一种新颖的毕赤酵母酸性蛋白酶基因的克隆和异源表达以及酶学性质研究

采用基因克隆方法获得酸性蛋白酶基因,在毕赤酵母KM71表达系统中进行表达,并将重组酵母酸性蛋白酶rPrA经过浓缩后研究其酶学性质,初步探究了rPrA对大豆蛋白和酪蛋白的水解情况.结果表明:经过异源表达后的重组毕赤酵母酸性蛋白酶分子量约为44 ku,在pH3.0的发酵条件下酶活最高,可达46.92U/mL.该酸性蛋白酶的最适pH值为3.0,最适温度为35℃.Mn2+对该酶活性有激活作用,多种金属离子对该酶有抑制作用;0.1 mmol/L的Pepstain A即可完全抑制酶活,说明此重组酶的活性中心有天冬氨酸残基.对大豆蛋白和酪蛋白的初步水解试验可知,当E/S为4 000 U/g时,此重组酶对大豆分离蛋白和酪蛋白的水解度分别为9.0％和8.34％.优化发酵条件以及与多种蛋白酶进行复配,该重组蛋白酶将在蛋白水解中有很好的应用前景,有望应用到畜禽饲料加工行业.

Cloning and heterologous expression of a novel Pichia pastoris acid protease gene and study on its enzymatic properties

This study obtained a novel acidi protease gene by cloning, and it was expressed in Pichia pastoris KM71, then the enzymatic properties of this recombinant yeast acid protease rPrA were studied after being concentrated.

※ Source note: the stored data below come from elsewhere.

(* ===== verification/Pid.v ===== *)
(** * Addresses

    [actor/pid.go] with the functions that make IDs: [Engine.buildID]
    ([actor/engine.go]) and the ID arithmetic of [Context.SpawnChild] and
    [shortName] ([actor/context.go]).  A [*PID] is an [option PID], a Go string
    the [string] of its bytes.  The package-level counters are explicit: a
    function that draws a number returns the counter it leaves. *)

From S2P Require Import Prelude.
From stdpp Require Export pretty.
From Stdlib Require Export Ascii.
From Stdlib Require String.

Open Scope Z_scope.

Record PID := MkPID { Address : string; ID : string }.

#[export] Instance PID_eq_dec : EqDecision PID.
Proof. solve_decision. Defined.

Definition NewPID (address id : string) : PID := MkPID address id.

Definition slash : ascii := "/".

(** The two [strings.Builder]s of the file write [a], a slash and [b]. *)
Definition join_slash (a b : string) : string := a +:+ String slash b.

Definition PID_String (p : option PID) : string :=
  match p with
  | None => "<nil>"
  | Some p => join_slash (Address p) (ID p)
  end.

Definition PID_Equals (p other : option PID) : bool :=
  match p, other with
  | None, None => true
  | Some p, Some other => String.eqb (Address p) (Address other) && String.eqb (ID p) (ID other)
  | _, _ => false
  end.

Definition PID_Child (p : option PID) (id : string) : PID :=
  match p with
  | None => NewPID "" id
  | Some p =>
      if String.eqb (ID p) "" then NewPID (Address p) id
      else NewPID (Address p) (join_slash (ID p) id)
  end.

Definition localAddress : string := "local".
Definition LocalLookupAddr : string := "local".

(** [strings.LastIndexByte(id, '/')]; -1 is [None]. *)
Fixpoint LastIndexByte (c : ascii) (s : string) : option nat :=
  match s with
  | EmptyString => None
  | String a s' =>
      match LastIndexByte c s' with
      | Some i => Some (S i)
      | None => if Ascii.eqb a c then Some 0%nat else None
      end
  end.

Fixpoint string_drop (n : nat) (s : string) : string :=
  match n, s with
  | S n, String _ s => string_drop n s
  | _, _ => s
  end.

Definition shortName (id : string) : string :=
  match LastIndexByte slash id with
  | Some i => string_drop (S i) id
  | None => id
  end.

(** [strconv.FormatUint(n, 10)] *)
Definition FormatUint (n : Z) : string := pretty (Z.to_N n).

(** [atomic.AddUint64(&counter, 1)]: the new value. *)
Definition next_counter (counter : Z) : Z := u64 (counter + 1).

(** [Engine.buildID] with [pidCounter]. *)
Definition buildID (kind id : string) (pidCounter : Z) : string * Z :=
  if String.eqb id "" then
    let n := next_counter pidCounter in
    (join_slash kind (FormatUint n), n)
  else (join_slash kind id, pidCounter).

(** The ID [SpawnChild] gives to a child of [parent], with [childIDCounter]. *)
Definition childID (parent : PID) (kind id : string) (childIDCounter : Z) : string * Z :=
  let '(id, n) :=
    if String.eqb id "" then
      let n := next_counter childIDCounter in (FormatUint n, n)
    else (id, childIDCounter) in
  (ID (PID_Child (Some parent) (join_slash kind id)), n).

(** ** Strings with slashes *)

Definition no_slash (s : string) : Prop := LastIndexByte slash s = None.

Lemma LastIndexByte_join a b :
  LastIndexByte slash (join_slash a b) =
  match LastIndexByte slash b with
  | Some i => Some (String.length a + S i)%nat
  | None => Some (String.length a)
  end.
Proof.
  unfold join_slash. induction a as [|c a IH]; simpl.
  - by destruct (LastIndexByte slash b).
  - rewrite IH. by destruct (LastIndexByte slash b).
Qed.

Lemma string_drop_join a b n :
  string_drop (String.length a + S n) (join_slash a b) = string_drop n b.
Proof. unfold join_slash. induction a as [|c a IH]; simpl; auto. Qed.

(** The last segment does not depend on what is in front of it. *)
Lemma shortName_join a b : shortName (join_slash a b) = shortName b.
Proof.
  unfold shortName. rewrite LastIndexByte_join.
  destruct (LastIndexByte slash b) as [i|].
  - rewrite <- Nat.add_succ_r. apply string_drop_join.
  - rewrite <- (Nat.add_1_r (String.length a)). by rewrite string_drop_join.
Qed.

Lemma shortName_no_slash s : no_slash s -> shortName s = s.
Proof. unfold shortName. by intros ->. Qed.

Lemma join_slash_inj a b1 b2 : join_slash a b1 = join_slash a b2 -> b1 = b2.
Proof.
  unfold join_slash. induction a as [|c a IH]; simpl; [by intros [= ->]|].
  intros [= H]. auto.
Qed.

Lemma length_join_slash a b :
  String.length (join_slash a b) = (String.length a + S (String.length b))%nat.
Proof. unfold join_slash. induction a as [|c a IH]; simpl; [done|]. by rewrite IH. Qed.

(** A slash-free last segment can be split off in one way only. *)
Lemma join_slash_inj_last a1 b1 a2 b2 :
  no_slash b1 -> no_slash b2 -> join_slash a1 b1 = join_slash a2 b2 -> a1 = a2 /\ b1 = b2.
Proof.
  intros H1 H2 H.
  assert (b1 = b2) as ->.
  { apply (f_equal shortName) in H. rewrite !shortName_join in H.
    by rewrite !shortName_no_slash in H. }
  split; [|done]. pose proof (f_equal String.length H) as Hl. rewrite !length_join_slash in Hl.
  unfold join_slash in H. revert a2 H Hl.
  induction a1 as [|c a1 IH]; intros [|c2 a2] H Hl; simpl in *; try done; [lia..|].
  injection H as -> H. f_equal. apply IH; [done|lia].
Qed.

(** ** Decimal numbers *)

Lemma no_slash_cons c s : c <> slash -> no_slash s -> no_slash (String c s).
Proof.
  unfold no_slash. intros Hc Hs. simpl. rewrite Hs.
  by destruct (Ascii.eqb_spec c slash).
Qed.

Lemma pretty_N_char_slash n : pretty_N_char n <> slash.
Proof. unfold pretty_N_char. by repeat case_match. Qed.

Lemma pretty_N_go_no_slash x s : no_slash s -> no_slash (pretty_N_go x s).
Proof.
  revert s. induction (N.lt_wf_0 x) as [x _ IH]. intros s Hs.
  destruct (decide (x = 0)%N) as [->|Hx]; [by rewrite pretty_N_go_0|].
  rewrite pretty_N_go_step by lia. apply IH; [apply N.div_lt; lia|].
  apply no_slash_cons; [apply pretty_N_char_slash|done].
Qed.

Lemma FormatUint_no_slash n : no_slash (FormatUint n).
Proof.
  unfold FormatUint, pretty, pretty_N. case_decide; [done|]. by apply pretty_N_go_no_slash.
Qed.

Lemma FormatUint_inj m n : 0 <= m -> 0 <= n -> FormatUint m = FormatUint n -> m = n.
Proof. unfold FormatUint. intros ? ? H. apply (inj pretty) in H. lia. Qed.

Lemma pretty_N_go_empty x s : pretty_N_go x s = "" -> s = "" /\ x = 0%N.
Proof.
  revert s. induction (N.lt_wf_0 x) as [x _ IH]. intros s H.
  destruct (decide (x = 0)%N) as [->|Hx]; [by rewrite pretty_N_go_0 in H|].
  rewrite pretty_N_go_step in H by lia.
  apply IH in H as [H _]; [done|]. apply N.div_lt; lia.
Qed.

Lemma FormatUint_nonempty n : FormatUint n <> "".
Proof.
  unfold FormatUint, pretty, pretty_N. case_decide; [done|]. intros Hg.
  by apply pretty_N_go_empty in Hg as [_ ?].
Qed.

(** ** Properties *)

(** [Equals] decides equality of addresses, nil receivers and arguments
    included. *)
Lemma pid_equals_spec p q : PID_Equals p q = true <-> p = q.
Proof.
  destruct p as [[a i]|], q as [[b j]|]; simpl; try done.
  rewrite andb_true_iff, !String.eqb_eq. naive_solver.
Qed.

(** A child's ID determines the name it was spawned under, and the short
    name of a child whose own ID has no slash is that ID, however deep its
    parent is nested. *)
Theorem child_names (p : PID) (kind id id' : string) :
  (PID_Child (Some p) id = PID_Child (Some p) id' -> id = id') /\
  (no_slash id -> shortName (ID (PID_Child (Some p) (join_slash kind id))) = id).
Proof.
  simpl. split.
  - destruct (String.eqb _ _); intros H; injection H as H; [done|]. by apply join_slash_inj in H.
  - intros Hid. destruct (String.eqb _ _); simpl; by rewrite ?shortName_join, shortName_no_slash.
Qed.

Lemma child_names_witness :
  PID_Child (Some (NewPID "local" "a/1")) "w/2" = NewPID "local" "a/1/w/2" /\
  shortName (ID (PID_Child (Some (NewPID "local" "a/1")) (join_slash "w" "2"))) = "2".
Proof.
  split; [vm_compute; reflexivity|].
  apply (child_names (NewPID "local" "a/1") "w" "2" "2"). vm_compute. reflexivity.
Defined.

(** The IDs of a sequence of spawns, each given its kind and the ID it asked for
    ("" for none), drawn one after the other from the counter. *)
Fixpoint spawn_ids (l : list (string * string)) (n : Z) : list string :=
  match l with
  | [] => []
  | (kind, id) :: l => let '(s, n) := buildID kind id n in s :: spawn_ids l n
  end.

(** How many of them draw a number. *)
Definition autos (l : list (string * string)) : nat := length (filter (fun x => x.2 = "") l).

Lemma next_counter_add n k : u64 (next_counter n + k) = u64 (n + 1 + k).
Proof. unfold next_counter, u64. by rewrite Zplus_mod_idemp_l. Qed.

(** The number an automatic spawn draws. *)
Lemma spawn_ids_auto l n i kind : l !! i = Some (kind, "") ->
  spawn_ids l n !! i = Some (join_slash kind (FormatUint (u64 (n + 1 + Z.of_nat (autos (take i l)))))).
Proof.
  revert n i. induction l as [|[k id] l IH]; intros n i Hi; [done|]. destruct i as [|i].
  - injection Hi as -> ->. simpl. do 3 f_equal. unfold next_counter, autos. simpl. by rewrite Z.add_0_r.
  - simpl in Hi |- *. unfold buildID. destruct (String.eqb_spec id "") as [->|Hn]; simpl; rewrite (IH _ _ Hi); do 3 f_equal.
    + unfold autos. rewrite filter_cons_True by done. simpl length.
      rewrite <- Z.add_assoc, next_counter_add. f_equal. lia.
    + unfold autos. by rewrite filter_cons_False by done.
Qed.

Lemma autos_app l l' : autos (l ++ l') = (autos l + autos l')%nat.
Proof. unfold autos. by rewrite filter_app, length_app. Qed.

(** An earlier automatic spawn has drawn a smaller number. *)
Lemma autos_lt l i j kind :
  (i < j)%nat -> l !! i = Some (kind, "") -> (autos (take i l) < autos (take j l))%nat.
Proof.
  intros Hij Hi. assert (take j l = take i l ++ (kind, "") :: take (j - S i) (drop (S i) l)) as ->.
  { apply take_drop_middle in Hi as E. rewrite <- E at 1. rewrite take_app.
    rewrite length_take_le by (apply lookup_lt_Some in Hi; lia). rewrite (take_ge (take i l)) by (rewrite length_take; lia).
    f_equal. by replace (j - i)%nat with (S (j - S i)) by lia. }
  rewrite autos_app. unfold autos at 3. rewrite filter_cons_True by done. simpl. lia.
Qed.

Lemma u64_apart a b : u64 a = u64 b -> 0 < b - a -> 2 ^ 64 <= b - a.
Proof.
  unfold u64. intros H Hlt. pose proof (Z.div_mod a (2 ^ 64) ltac:(lia)). pose proof (Z.div_mod b (2 ^ 64) ltac:(lia)). lia.
Qed.

Lemma auto_ids_apart l n i j k1 k2 :
  (i < j)%nat -> slen l <= 2 ^ 64 -> l !! i = Some (k1, "") -> l !! j = Some (k2, "") ->
  spawn_ids l n !! i <> spawn_ids l n !! j.
Proof.
  intros Hij Hl Hi Hj H. rewrite (spawn_ids_auto _ _ _ _ Hi), (spawn_ids_auto _ _ _ _ Hj) in H. injection H as H.
  apply join_slash_inj_last in H as [_ H]; try apply FormatUint_no_slash.
  apply FormatUint_inj in H; [|unfold u64; apply Z.mod_pos_bound; lia..].
  pose proof (autos_lt _ _ _ _ Hij Hi) as Hlt. apply u64_apart in H; [|lia].
  assert (autos (take j l) < length l)%nat as Hle; [|unfold slen in Hl; lia].
  pose proof (lookup_lt_Some _ _ _ Hj). unfold autos. eapply Nat.le_lt_trans; [apply length_filter|].
  rewrite length_take. lia.
Qed.

(** C30: IDs generated from the counter never collide with one another: among
    2^64 spawns one after the other, of whatever kinds and mixed with spawns
    under explicit IDs, from any value of the counter, those that did not ask
    for an ID all get different ones. *)
Theorem auto_ids_distinct (l : list (string * string)) (n : Z) (i j : nat) (k1 k2 : string) :
  slen l <= 2 ^ 64 -> l !! i = Some (k1, "") -> l !! j = Some (k2, "") -> i <> j ->
  spawn_ids l n !! i <> spawn_ids l n !! j.
Proof.
  intros Hl Hi Hj Hn. destruct (Nat.lt_total i j) as [?|[?|?]]; [by eapply auto_ids_apart|done|].
  intros E. symmetry in E. revert E. by eapply auto_ids_apart.
Qed.

Lemma auto_ids_distinct_witness :
  let l := [("a", ""); ("a", "7"); ("a/1", ""); ("a", "")] in
  spawn_ids l (2 ^ 64 - 2) = ["a/18446744073709551615"; "a/7"; "a/1/0"; "a/1"] /\
  spawn_ids l (2 ^ 64 - 2) !! 0%nat <> spawn_ids l (2 ^ 64 - 2) !! 3%nat.
Proof.
  intros l. split; [vm_compute; reflexivity|].
  apply (auto_ids_distinct l (2 ^ 64 - 2) 0 3 "a" "a"); [vm_compute; discriminate|reflexivity|reflexivity|discriminate].
Defined.

(** An explicit ID can equal a generated one: [WithID] with the number the
    counter is about to reach takes the ID of the next automatic spawn. *)
Theorem explicit_id_collides (kind : string) (n : Z) :
  (buildID kind (FormatUint (next_counter n)) n).1 = (buildID kind "" n).1.
Proof.
  unfold buildID. pose proof (FormatUint_nonempty (next_counter n)) as H.
  apply String.eqb_neq in H. by rewrite H.
Qed.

Besides, its degree of hydrolysis to soy protein isolate (SPI) and casein was initially researched. The results showed that the molecular weight of heterologous expression of recombinant P. pastoris acid protease was about 44 kuand it could get the highest enzyme yield of 46.92 U/mL under the fermentation condition of pH 3.0. The optimum pH for the acidi protease was 3.0, the optimum temperature for rPrA was 35. Although Mn2+ had an active role in its activity, a variety of metal ions could inhibit its activity. 0.1 mmol/L pepstain A could completely inhibit its activity, proving that rPrA had aspartic acid residues in its active site. The hydrolysis to SPI and casein experiment showed that, when E/S was 4 000 U/g, its hydrolysis degrees to SPI and casein were 9.0% and 8.34%, respectively. The results indicated that by optimizing fermentation conditions and functioning with other proteases, rPrA would have a great utility potential in protein hydrolysis, and it was expected in apply to the feed processing industry.